Task item
Whenever a line in this data holds the word "typeMap", report that line in full.

Input data
BEGIN
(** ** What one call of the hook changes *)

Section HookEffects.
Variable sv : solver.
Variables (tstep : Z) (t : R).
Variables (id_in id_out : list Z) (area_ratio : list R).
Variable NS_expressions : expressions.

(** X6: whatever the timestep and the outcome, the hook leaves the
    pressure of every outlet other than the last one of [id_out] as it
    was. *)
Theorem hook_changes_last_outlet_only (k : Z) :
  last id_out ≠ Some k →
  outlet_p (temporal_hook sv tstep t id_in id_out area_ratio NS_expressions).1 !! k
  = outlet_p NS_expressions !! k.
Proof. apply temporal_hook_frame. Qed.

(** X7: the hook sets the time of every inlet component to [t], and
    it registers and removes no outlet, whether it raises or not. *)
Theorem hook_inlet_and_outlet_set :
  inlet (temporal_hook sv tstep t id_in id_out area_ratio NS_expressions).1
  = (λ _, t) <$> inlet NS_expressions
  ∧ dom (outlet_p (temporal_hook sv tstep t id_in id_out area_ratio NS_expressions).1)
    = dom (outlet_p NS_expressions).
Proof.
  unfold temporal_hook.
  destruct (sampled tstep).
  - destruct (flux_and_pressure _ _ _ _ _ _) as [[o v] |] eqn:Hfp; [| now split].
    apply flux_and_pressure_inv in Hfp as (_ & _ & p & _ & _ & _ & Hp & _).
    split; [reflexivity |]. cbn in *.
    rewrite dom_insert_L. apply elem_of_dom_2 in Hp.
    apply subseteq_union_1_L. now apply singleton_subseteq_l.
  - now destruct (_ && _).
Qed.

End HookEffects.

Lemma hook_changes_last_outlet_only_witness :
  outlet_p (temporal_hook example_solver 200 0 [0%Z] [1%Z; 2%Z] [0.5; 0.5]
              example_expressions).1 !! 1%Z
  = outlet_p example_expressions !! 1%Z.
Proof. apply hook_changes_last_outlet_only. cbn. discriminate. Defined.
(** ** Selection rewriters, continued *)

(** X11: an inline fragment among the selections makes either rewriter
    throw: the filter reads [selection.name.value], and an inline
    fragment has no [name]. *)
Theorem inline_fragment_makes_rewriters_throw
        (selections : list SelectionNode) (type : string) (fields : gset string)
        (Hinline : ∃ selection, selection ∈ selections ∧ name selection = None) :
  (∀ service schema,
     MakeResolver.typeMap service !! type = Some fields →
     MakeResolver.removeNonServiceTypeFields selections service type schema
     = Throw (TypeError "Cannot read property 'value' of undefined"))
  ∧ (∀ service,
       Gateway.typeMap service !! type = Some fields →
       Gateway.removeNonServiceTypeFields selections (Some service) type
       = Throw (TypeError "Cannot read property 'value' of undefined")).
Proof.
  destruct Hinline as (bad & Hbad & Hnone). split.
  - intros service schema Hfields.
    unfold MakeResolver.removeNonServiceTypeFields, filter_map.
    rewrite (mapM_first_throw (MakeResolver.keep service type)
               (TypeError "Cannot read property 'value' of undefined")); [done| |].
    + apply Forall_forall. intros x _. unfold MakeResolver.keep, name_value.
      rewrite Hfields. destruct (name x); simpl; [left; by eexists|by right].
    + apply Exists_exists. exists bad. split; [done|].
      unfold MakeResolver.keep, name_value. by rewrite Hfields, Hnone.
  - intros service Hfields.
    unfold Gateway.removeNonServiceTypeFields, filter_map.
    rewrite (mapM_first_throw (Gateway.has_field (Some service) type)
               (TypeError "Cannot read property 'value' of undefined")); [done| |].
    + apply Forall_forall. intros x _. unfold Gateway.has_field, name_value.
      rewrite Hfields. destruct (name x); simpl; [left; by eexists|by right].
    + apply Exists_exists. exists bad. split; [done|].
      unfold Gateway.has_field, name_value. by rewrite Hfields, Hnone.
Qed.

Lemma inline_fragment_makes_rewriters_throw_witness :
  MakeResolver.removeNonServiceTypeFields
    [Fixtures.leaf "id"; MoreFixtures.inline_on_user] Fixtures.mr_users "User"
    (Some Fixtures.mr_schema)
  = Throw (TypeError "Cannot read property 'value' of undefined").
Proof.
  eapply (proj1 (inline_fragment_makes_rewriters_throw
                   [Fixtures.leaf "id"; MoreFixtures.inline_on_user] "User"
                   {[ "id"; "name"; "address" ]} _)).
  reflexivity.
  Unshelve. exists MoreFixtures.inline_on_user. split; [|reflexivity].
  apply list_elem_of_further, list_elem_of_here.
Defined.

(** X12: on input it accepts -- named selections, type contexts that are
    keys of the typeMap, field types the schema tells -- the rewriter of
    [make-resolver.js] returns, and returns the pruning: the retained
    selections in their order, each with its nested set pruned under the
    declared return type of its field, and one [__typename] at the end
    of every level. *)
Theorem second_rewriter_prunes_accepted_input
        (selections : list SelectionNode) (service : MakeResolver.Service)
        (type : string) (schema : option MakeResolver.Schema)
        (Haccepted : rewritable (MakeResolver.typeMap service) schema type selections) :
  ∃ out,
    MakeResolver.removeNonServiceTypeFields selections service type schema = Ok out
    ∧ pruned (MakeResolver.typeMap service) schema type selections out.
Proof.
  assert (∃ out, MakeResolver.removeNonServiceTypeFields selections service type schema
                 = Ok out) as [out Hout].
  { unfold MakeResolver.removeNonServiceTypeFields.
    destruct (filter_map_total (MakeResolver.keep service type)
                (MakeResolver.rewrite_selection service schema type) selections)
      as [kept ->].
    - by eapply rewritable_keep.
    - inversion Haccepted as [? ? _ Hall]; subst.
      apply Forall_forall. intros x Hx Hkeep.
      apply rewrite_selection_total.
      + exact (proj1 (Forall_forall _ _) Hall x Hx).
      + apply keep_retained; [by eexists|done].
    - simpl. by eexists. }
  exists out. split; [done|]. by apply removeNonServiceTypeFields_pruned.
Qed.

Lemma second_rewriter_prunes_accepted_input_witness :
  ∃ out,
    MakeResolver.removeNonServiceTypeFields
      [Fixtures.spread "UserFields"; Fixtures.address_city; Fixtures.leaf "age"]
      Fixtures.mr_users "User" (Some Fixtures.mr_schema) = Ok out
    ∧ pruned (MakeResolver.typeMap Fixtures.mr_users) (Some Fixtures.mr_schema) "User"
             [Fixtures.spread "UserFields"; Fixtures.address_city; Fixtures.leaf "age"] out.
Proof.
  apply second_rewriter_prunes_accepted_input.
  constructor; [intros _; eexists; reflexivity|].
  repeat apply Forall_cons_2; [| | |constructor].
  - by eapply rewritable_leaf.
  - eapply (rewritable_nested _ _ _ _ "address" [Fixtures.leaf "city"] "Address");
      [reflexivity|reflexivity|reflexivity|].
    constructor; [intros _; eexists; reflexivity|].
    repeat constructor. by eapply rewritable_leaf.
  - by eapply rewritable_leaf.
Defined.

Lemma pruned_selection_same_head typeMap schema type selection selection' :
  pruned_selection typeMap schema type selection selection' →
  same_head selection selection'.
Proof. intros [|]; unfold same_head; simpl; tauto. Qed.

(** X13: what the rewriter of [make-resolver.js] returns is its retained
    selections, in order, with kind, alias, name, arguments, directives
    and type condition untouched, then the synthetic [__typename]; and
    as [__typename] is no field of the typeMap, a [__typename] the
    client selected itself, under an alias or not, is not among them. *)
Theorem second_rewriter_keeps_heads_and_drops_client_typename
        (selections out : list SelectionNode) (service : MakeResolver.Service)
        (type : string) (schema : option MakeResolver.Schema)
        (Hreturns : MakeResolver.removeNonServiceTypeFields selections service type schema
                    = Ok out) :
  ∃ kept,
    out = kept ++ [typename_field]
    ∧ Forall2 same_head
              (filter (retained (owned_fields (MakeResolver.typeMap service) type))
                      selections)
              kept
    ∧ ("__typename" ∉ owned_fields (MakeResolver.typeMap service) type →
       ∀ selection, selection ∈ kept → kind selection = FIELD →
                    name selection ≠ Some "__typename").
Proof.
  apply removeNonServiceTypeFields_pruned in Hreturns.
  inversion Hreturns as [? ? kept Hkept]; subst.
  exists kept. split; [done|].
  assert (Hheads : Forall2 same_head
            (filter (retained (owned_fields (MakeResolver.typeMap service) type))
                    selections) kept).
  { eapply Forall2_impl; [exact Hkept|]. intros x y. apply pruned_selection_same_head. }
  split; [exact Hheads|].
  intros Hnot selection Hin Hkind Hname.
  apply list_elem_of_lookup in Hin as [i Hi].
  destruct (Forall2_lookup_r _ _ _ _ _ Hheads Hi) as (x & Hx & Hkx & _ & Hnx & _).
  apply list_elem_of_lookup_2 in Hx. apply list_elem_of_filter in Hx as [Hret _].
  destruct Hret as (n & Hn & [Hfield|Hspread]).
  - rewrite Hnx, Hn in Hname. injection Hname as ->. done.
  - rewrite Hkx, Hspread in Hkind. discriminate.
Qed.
END
Expected output
     MakeResolver.typeMap service !! type = Some fields →
       Gateway.typeMap service !! type = Some fields →
    keys of the typeMap, field types the schema tells -- the rewriter of
        (Haccepted : rewritable (MakeResolver.typeMap service) schema type selections) :
    ∧ pruned (MakeResolver.typeMap service) schema type selections out.
    ∧ pruned (MakeResolver.typeMap Fixtures.mr_users) (Some Fixtures.mr_schema) "User"
Lemma pruned_selection_same_head typeMap schema type selection selection' :
  pruned_selection typeMap schema type selection selection' →
    as [__typename] is no field of the typeMap, a [__typename] the
              (filter (retained (owned_fields (MakeResolver.typeMap service) type))
    ∧ ("__typename" ∉ owned_fields (MakeResolver.typeMap service) type →
            (filter (retained (owned_fields (MakeResolver.typeMap service) type))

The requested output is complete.